Dataset entries
Content starts

(** * ba_solver: cardinality / pseudo-Boolean / xor extension of the SAT core

    A shallow embedding of [src/sat/ba_solver.cpp].  The solver object is a
    record, member functions are computations in a state monad whose result
    type also records C++ exceptions, [exit] and undefined behaviour
    (out-of-range element access).  Unsigned 32-bit data is carried in [Z]
    with the wrap-around written out; [int64] data is carried in [Z]. *)

From Stdlib Require Import String.
From Stdlib Require Import ZArith List Bool Lia Permutation Sorted.
From Stdlib Require Import Znumtheory.
Import ListNotations.
Local Open Scope Z_scope.

(** ** Machine integers *)

Definition UINT_MAX : Z := 4294967295.
Definition INT_MAX : Z := 2147483647.
Definition INT_MIN : Z := -2147483648.

(** Result of an [unsigned] operation: reduction modulo 2^32. *)
Definition u32 (z : Z) : Z := z mod 4294967296.

(** [static_cast<int>] of an unsigned value. *)
Definition to_int (z : Z) : Z :=
  if u32 z <=? INT_MAX then u32 z else u32 z - 4294967296.

Definition is_u32 (z : Z) : Prop := 0 <= z <= UINT_MAX.

Lemma u32_range z : 0 <= u32 z <= UINT_MAX.
Proof.
  unfold u32, UINT_MAX.
  pose proof (Z.mod_pos_bound z 4294967296 ltac:(lia)). lia.
Qed.

Lemma u32_id z : is_u32 z -> u32 z = z.
Proof. unfold is_u32, u32, UINT_MAX. intros H. apply Z.mod_small. lia. Qed.

Lemma u32_idem z : u32 (u32 z) = u32 z.
Proof. apply u32_id, u32_range. Qed.

(** ** Types imported from the SAT core *)

(** Modelled from the spec: [bool_var], [literal] and [lbool] are declared
    in the SAT core's headers, which are not part of the sources.  A literal
    is a boolean variable plus a sign bit; [null_literal] is the positive
    literal of [null_bool_var]. *)
Definition bool_var := Z.
Definition null_bool_var : bool_var := 2147483647.

Record literal := mk_literal { var : bool_var; sign : bool }.

Definition null_literal : literal := mk_literal null_bool_var false.

(** [l.neg()] and [~l]. *)
Definition neg (l : literal) : literal := mk_literal (var l) (negb (sign l)).

Definition literal_eqb (l1 l2 : literal) : bool :=
  (var l1 =? var l2) && Bool.eqb (sign l1) (sign l2).

Inductive lbool := l_false | l_undef | l_true.

Definition lbool_eqb (a b : lbool) : bool :=
  match a, b with
  | l_false, l_false | l_undef, l_undef | l_true, l_true => true
  | _, _ => false
  end.

(** [~] on [lbool]. *)
Definition lneg (a : lbool) : lbool :=
  match a with l_false => l_true | l_undef => l_undef | l_true => l_false end.

Lemma literal_eqb_spec l1 l2 : reflect (l1 = l2) (literal_eqb l1 l2).
Proof.
  destruct l1 as [v1 s1], l2 as [v2 s2]. unfold literal_eqb. simpl.
  destruct (Z.eqb_spec v1 v2) as [->|Hv]; simpl.
  - destruct s1, s2; simpl; constructor; congruence.
  - constructor. congruence.
Qed.

Lemma literal_eqb_refl l : literal_eqb l l = true.
Proof. destruct (literal_eqb_spec l l); congruence. Qed.

Lemma neg_involutive l : neg (neg l) = l.
Proof. destruct l as [v s]. unfold neg. simpl. now rewrite negb_involutive. Qed.

Lemma lbool_eqb_spec a b : reflect (a = b) (lbool_eqb a b).
Proof. destruct a, b; simpl; constructor; congruence. Qed.

(** ** Constraints *)

(** A weighted literal: [std::pair<unsigned, literal>]. *)
Definition wliteral := (Z * literal)%type.

(** The fields of the base class [constraint] ([c_lit] is its [m_lit], and
    so on).  The number of terms
    ([m_size]) is the length of the body; only [simplify] and [recompile]
    shrink it, and they are not part of this development. *)
Record header := mk_header {
  c_id : Z;
  c_lit : literal;
  c_removed : bool;
  c_learned : bool;
  c_glue : Z;
  c_psm : Z
}.

Record card := mk_card {
  card_hd : header;
  card_k : Z;
  card_lits : list literal
}.

Record pb := mk_pb {
  pb_hd : header;
  pb_k : Z;
  pb_slack : Z;
  pb_num_watch : nat;
  pb_max_sum : Z;
  pb_wlits : list wliteral
}.

Record xor := mk_xor {
  xor_hd : header;
  xor_lits : list literal
}.

Inductive constraint :=
| Card (c : card)
| Pb (p : pb)
| Xor (x : xor).

Definition hd_of (c : constraint) : header :=
  match c with Card c => card_hd c | Pb p => pb_hd p | Xor x => xor_hd x end.

Definition lit (c : constraint) : literal := c_lit (hd_of c).
Definition learned (c : constraint) : bool := c_learned (hd_of c).

Definition card_size (c : card) : nat := length (card_lits c).
Definition pb_size (p : pb) : nat := length (pb_wlits p).
Definition xor_size (x : xor) : nat := length (xor_lits x).

Definition size (c : constraint) : nat :=
  match c with Card c => card_size c | Pb p => pb_size p | Xor x => xor_size x end.

Definition hd_neg_lit (h : header) : header :=
  mk_header (c_id h) (neg (c_lit h)) (c_removed h) (c_learned h) (c_glue h) (c_psm h).

Definition hd_set_learned (b : bool) (h : header) : header :=
  mk_header (c_id h) (c_lit h) (c_removed h) b (c_glue h) (c_psm h).

Definition hd_set_glue (g : Z) (h : header) : header :=
  mk_header (c_id h) (c_lit h) (c_removed h) (c_learned h) g (c_psm h).

(** [card::negate]. *)
Definition card_negate (c : card) : card :=
  mk_card (hd_neg_lit (card_hd c))
          (u32 (Z.of_nat (card_size c) - card_k c + 1))
          (map neg (card_lits c)).

(** The weight sum [w] accumulated by the loop of [pb::negate]. *)
Definition pb_weight_sum (wl : list wliteral) : Z :=
  fold_left (fun w x => u32 (w + fst x)) wl 0.

(** [pb::negate]. *)
Definition pb_negate (p : pb) : pb :=
  mk_pb (hd_neg_lit (pb_hd p))
        (u32 (pb_weight_sum (pb_wlits p) - pb_k p + 1))
        (pb_slack p) (pb_num_watch p) (pb_max_sum p)
        (map (fun x => (fst x, neg (snd x))) (pb_wlits p)).

(** Element assignment [v[i] = x] on a vector held as a list. *)
Fixpoint list_set {A} (i : nat) (x : A) (l : list A) : list A :=
  match l, i with
  | [], _ => []
  | _ :: t, O => x :: t
  | h :: t, S i' => h :: list_set i' x t
  end.

(** [std::swap(m_lits[i], m_lits[j])]; [None] when an index is out of
    range. *)
Definition swap_list {A} (i j : nat) (l : list A) : option (list A) :=
  match nth_error l i, nth_error l j with
  | Some a, Some b => Some (list_set j a (list_set i b l))
  | _, _ => None
  end.

(** ** The SAT core *)

Inductive justification :=
| NONE
| BINARY (l : literal)
| TERNARY (l1 l2 : literal)
| CLAUSE (cls_off : Z)
| EXT_JUSTIFICATION (idx : Z).

(** Modelled from the spec: the CDCL core ([sat::solver]) is a collaborator
    whose sources are absent.  Its state, as far as the extension reads or
    writes it: the assignment ([value]), decision levels ([lvl]), reasons,
    the trail, the marks, the conflict record, the lemma buffer, the clause
    store, the watch lists (entries of kind "external constraint" only) and
    the external flags. *)
Module solver.
Record t := mk {
  m_assignment : bool_var -> lbool;
  m_level : bool_var -> Z;
  m_justification : bool_var -> justification;
  m_trail : list literal;
  m_mark : bool_var -> bool;
  m_inconsistent : bool;
  m_conflict : justification;
  m_not_l : literal;
  m_scope_lvl : Z;
  m_lemma : list literal;
  m_cls_allocator : Z -> option (list literal);
  m_clauses : list (list literal * bool);
  m_watches : literal -> list Z;
  m_external : bool_var -> bool
}.

Definition upd {A} (f : Z -> A) (k : Z) (x : A) : Z -> A :=
  fun k' => if k' =? k then x else f k'.

Definition upd_lit {A} (f : literal -> A) (k : literal) (x : A) : literal -> A :=
  fun k' => if literal_eqb k' k then x else f k'.

Definition value (s : t) (l : literal) : lbool :=
  if sign l then lneg (m_assignment s (var l)) else m_assignment s (var l).

Definition lvl (s : t) (v : bool_var) : Z := m_level s v.

Definition at_base_lvl (s : t) : bool := m_scope_lvl s =? 0.

(** [assign_core]: the literal becomes true at the current scope level,
    with the given reason, and is enqueued on the trail. *)
Definition assign_core (l : literal) (j : justification) (s : t) : t :=
  mk (upd (m_assignment s) (var l) (if sign l then l_false else l_true))
     (upd (m_level s) (var l) (m_scope_lvl s))
     (upd (m_justification s) (var l) j)
     (m_trail s ++ [l])
     (m_mark s) (m_inconsistent s) (m_conflict s) (m_not_l s)
     (m_scope_lvl s) (m_lemma s) (m_cls_allocator s) (m_clauses s)
     (m_watches s) (m_external s).

(** [set_conflict(c, not_l)]: the first conflict is kept. *)
Definition set_conflict (c : justification) (not_l : literal) (s : t) : t :=
  if m_inconsistent s then s
  else mk (m_assignment s) (m_level s) (m_justification s) (m_trail s)
          (m_mark s) true c not_l
          (m_scope_lvl s) (m_lemma s) (m_cls_allocator s) (m_clauses s)
          (m_watches s) (m_external s).

(** [assign(l, j)]. *)
Definition assign (l : literal) (j : justification) (s : t) : t :=
  match value s l with
  | l_false => set_conflict j (neg l) s
  | l_undef => assign_core l j s
  | l_true => s
  end.

Definition set_mark (v : bool_var) (b : bool) (s : t) : t :=
  mk (m_assignment s) (m_level s) (m_justification s) (m_trail s)
     (upd (m_mark s) v b) (m_inconsistent s) (m_conflict s) (m_not_l s)
     (m_scope_lvl s) (m_lemma s) (m_cls_allocator s) (m_clauses s)
     (m_watches s) (m_external s).

Definition mark (v : bool_var) : t -> t := set_mark v true.
Definition reset_mark (v : bool_var) : t -> t := set_mark v false.
Definition is_marked (s : t) (v : bool_var) : bool := m_mark s v.

Definition set_lemma (ls : list literal) (s : t) : t :=
  mk (m_assignment s) (m_level s) (m_justification s) (m_trail s)
     (m_mark s) (m_inconsistent s) (m_conflict s) (m_not_l s)
     (m_scope_lvl s) ls (m_cls_allocator s) (m_clauses s)
     (m_watches s) (m_external s).

(** [mk_clause(lits, learned)]: the clause is handed to the core. *)
Definition mk_clause (ls : list literal) (lrn : bool) (s : t) : t :=
  mk (m_assignment s) (m_level s) (m_justification s) (m_trail s)
     (m_mark s) (m_inconsistent s) (m_conflict s) (m_not_l s)
     (m_scope_lvl s) (m_lemma s) (m_cls_allocator s)
     (m_clauses s ++ [(ls, lrn)])
     (m_watches s) (m_external s).

Definition set_wlist (l : literal) (w : list Z) (s : t) : t :=
  mk (m_assignment s) (m_level s) (m_justification s) (m_trail s)
     (m_mark s) (m_inconsistent s) (m_conflict s) (m_not_l s)
     (m_scope_lvl s) (m_lemma s) (m_cls_allocator s) (m_clauses s)
     (upd_lit (m_watches s) l w) (m_external s).

Definition get_wlist (s : t) (l : literal) : list Z := m_watches s l.

Definition set_external (v : bool_var) (s : t) : t :=
  mk (m_assignment s) (m_level s) (m_justification s) (m_trail s)
     (m_mark s) (m_inconsistent s) (m_conflict s) (m_not_l s)
     (m_scope_lvl s) (m_lemma s) (m_cls_allocator s) (m_clauses s)
     (m_watches s) (upd (m_external s) v true).
End solver.

(** ** The extension

    The solver object.  Constraints live in the allocator's heap and are
    referred to by their address, which is also their
    [ext_constraint_idx] ([constraint::index]); [m_constraints],
    [m_learned] and [m_constraint_to_reinit] hold such addresses.  The
    statistics counters and the DRAT log are not modelled: nothing reads
    them.  [debug_conflict] is the file-level static [_debug_conflict].

    [overflow_latched] is a ghost field, read by no computation of the
    source: it is set wherever [m_overflow] is set, and cleared where
    [resolve_conflict] clears [m_overflow] on entry, but not at its
    [bail_out] label; around the diagnostic re-run of [resolve_conflict] at
    [bail_out] its value is kept, so that after a call it tells whether the
    flag was latched at any point during that call, the re-run included. *)
Record ba_solver := mk_ba_solver {
  m_solver : solver.t;
  m_allocator : Z -> option constraint;
  m_alloc_top : Z;
  m_constraint_id : Z;
  m_constraints : list Z;
  m_learned : list Z;
  m_constraint_to_reinit : list Z;
  m_constraint_to_reinit_lim : list nat;
  m_constraint_to_reinit_last_sz : nat;
  m_num_propagations_since_pop : Z;
  m_a_max : Z;
  m_pb_undef : list nat;
  m_lemma : list literal;
  m_wlits : list wliteral;
  m_parity_marks : bool_var -> Z;
  m_parity_trail : list literal;
  m_coeffs : bool_var -> Z;
  m_active_vars : list bool_var;
  m_bound : Z;
  m_overflow : bool;
  m_num_marks : Z;
  m_conflict_lvl : Z;
  overflow_latched : bool;
  debug_conflict : bool
}.

Definition set_m_solver (x : solver.t) (s : ba_solver) : ba_solver :=
  mk_ba_solver x (m_allocator s) (m_alloc_top s) (m_constraint_id s)
    (m_constraints s) (m_learned s) (m_constraint_to_reinit s)
    (m_constraint_to_reinit_lim s) (m_constraint_to_reinit_last_sz s)
    (m_num_propagations_since_pop s) (m_a_max s) (m_pb_undef s) (m_lemma s)
    (m_wlits s) (m_parity_marks s) (m_parity_trail s) (m_coeffs s)
    (m_active_vars s) (m_bound s) (m_overflow s) (m_num_marks s)
    (m_conflict_lvl s) (overflow_latched s) (debug_conflict s).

Content ends

WORK TASK
Your task is to repeat the records exactly. Begin at their first line and stop after the line containing "Lemma u32_id z : is_u32 z -> u32 z = z.".

YOUR RESPONSE
(** * ba_solver: cardinality / pseudo-Boolean / xor extension of the SAT core

    A shallow embedding of [src/sat/ba_solver.cpp].  The solver object is a
    record, member functions are computations in a state monad whose result
    type also records C++ exceptions, [exit] and undefined behaviour
    (out-of-range element access).  Unsigned 32-bit data is carried in [Z]
    with the wrap-around written out; [int64] data is carried in [Z]. *)

From Stdlib Require Import String.
From Stdlib Require Import ZArith List Bool Lia Permutation Sorted.
From Stdlib Require Import Znumtheory.
Import ListNotations.
Local Open Scope Z_scope.

(** ** Machine integers *)

Definition UINT_MAX : Z := 4294967295.
Definition INT_MAX : Z := 2147483647.
Definition INT_MIN : Z := -2147483648.

(** Result of an [unsigned] operation: reduction modulo 2^32. *)
Definition u32 (z : Z) : Z := z mod 4294967296.

(** [static_cast<int>] of an unsigned value. *)
Definition to_int (z : Z) : Z :=
  if u32 z <=? INT_MAX then u32 z else u32 z - 4294967296.

Definition is_u32 (z : Z) : Prop := 0 <= z <= UINT_MAX.

Lemma u32_range z : 0 <= u32 z <= UINT_MAX.
Proof.
  unfold u32, UINT_MAX.
  pose proof (Z.mod_pos_bound z 4294967296 ltac:(lia)). lia.
Qed.

Lemma u32_id z : is_u32 z -> u32 z = z.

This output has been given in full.